• **PROBLEM**:
The response should contain only those lines of the entries below that include the string "JavaScript".

Saved entries
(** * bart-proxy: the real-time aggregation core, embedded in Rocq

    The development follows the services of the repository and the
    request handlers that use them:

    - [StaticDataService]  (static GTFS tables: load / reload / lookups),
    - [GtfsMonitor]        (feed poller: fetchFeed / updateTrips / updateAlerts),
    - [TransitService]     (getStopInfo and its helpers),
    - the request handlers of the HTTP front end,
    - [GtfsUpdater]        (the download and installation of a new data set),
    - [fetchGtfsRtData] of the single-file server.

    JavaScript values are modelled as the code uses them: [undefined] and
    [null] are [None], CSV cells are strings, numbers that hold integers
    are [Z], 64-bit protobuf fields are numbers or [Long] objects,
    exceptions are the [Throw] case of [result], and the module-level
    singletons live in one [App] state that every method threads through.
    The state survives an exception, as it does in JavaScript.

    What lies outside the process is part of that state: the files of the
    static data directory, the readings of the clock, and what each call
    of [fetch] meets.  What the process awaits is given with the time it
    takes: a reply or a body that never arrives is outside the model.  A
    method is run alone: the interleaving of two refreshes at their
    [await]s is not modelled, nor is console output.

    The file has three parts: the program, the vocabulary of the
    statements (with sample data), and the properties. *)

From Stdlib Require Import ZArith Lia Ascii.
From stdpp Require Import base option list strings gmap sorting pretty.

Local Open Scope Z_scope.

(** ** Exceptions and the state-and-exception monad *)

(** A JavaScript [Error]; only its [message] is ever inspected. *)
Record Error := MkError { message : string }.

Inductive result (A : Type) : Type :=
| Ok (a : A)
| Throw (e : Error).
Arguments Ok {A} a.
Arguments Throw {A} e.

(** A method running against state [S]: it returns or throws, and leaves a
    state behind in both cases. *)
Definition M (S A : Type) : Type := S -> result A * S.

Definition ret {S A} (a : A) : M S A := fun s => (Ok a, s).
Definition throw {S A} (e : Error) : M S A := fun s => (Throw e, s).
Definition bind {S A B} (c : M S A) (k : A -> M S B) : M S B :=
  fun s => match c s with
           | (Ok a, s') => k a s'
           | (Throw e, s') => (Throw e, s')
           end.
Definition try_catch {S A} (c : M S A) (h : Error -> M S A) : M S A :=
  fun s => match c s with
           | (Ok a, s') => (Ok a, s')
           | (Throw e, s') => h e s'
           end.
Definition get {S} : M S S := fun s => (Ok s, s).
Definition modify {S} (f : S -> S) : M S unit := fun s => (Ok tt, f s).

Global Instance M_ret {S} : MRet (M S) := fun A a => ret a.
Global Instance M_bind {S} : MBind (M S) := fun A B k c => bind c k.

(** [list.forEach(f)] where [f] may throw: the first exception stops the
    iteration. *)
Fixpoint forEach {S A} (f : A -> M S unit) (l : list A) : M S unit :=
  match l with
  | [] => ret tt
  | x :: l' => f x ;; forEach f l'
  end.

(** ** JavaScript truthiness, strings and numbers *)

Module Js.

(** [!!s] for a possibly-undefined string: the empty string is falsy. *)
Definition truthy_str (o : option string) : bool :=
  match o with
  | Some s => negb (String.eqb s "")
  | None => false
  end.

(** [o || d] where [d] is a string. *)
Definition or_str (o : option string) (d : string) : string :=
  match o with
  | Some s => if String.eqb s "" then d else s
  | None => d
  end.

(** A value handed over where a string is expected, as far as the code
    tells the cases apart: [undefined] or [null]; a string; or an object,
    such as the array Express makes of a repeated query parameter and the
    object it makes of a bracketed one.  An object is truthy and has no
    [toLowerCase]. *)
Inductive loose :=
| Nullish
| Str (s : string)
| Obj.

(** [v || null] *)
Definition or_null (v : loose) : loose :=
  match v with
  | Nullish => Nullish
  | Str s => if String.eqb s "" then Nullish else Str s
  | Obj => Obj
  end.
==
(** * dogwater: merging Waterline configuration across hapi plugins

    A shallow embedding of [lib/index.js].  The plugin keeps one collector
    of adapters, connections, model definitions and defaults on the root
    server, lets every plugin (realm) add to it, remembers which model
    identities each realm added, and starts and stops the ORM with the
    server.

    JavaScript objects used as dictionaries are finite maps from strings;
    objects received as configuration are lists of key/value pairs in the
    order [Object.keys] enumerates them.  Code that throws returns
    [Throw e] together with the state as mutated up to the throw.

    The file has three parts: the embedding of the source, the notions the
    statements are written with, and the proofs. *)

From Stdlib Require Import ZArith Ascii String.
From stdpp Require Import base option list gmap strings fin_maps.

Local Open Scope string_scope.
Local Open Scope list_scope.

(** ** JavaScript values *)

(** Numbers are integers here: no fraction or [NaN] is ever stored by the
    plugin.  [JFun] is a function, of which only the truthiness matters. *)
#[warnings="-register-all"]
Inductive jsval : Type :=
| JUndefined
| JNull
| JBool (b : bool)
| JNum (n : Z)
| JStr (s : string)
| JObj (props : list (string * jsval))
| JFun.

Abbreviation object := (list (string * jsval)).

• **FINISHED EXERCISE**:
    JavaScript values are modelled as the code uses them: [undefined] and
    The state survives an exception, as it does in JavaScript.
(** A JavaScript [Error]; only its [message] is ever inspected. *)
(** ** JavaScript truthiness, strings and numbers *)
    JavaScript objects used as dictionaries are finite maps from strings;
(** ** JavaScript values *)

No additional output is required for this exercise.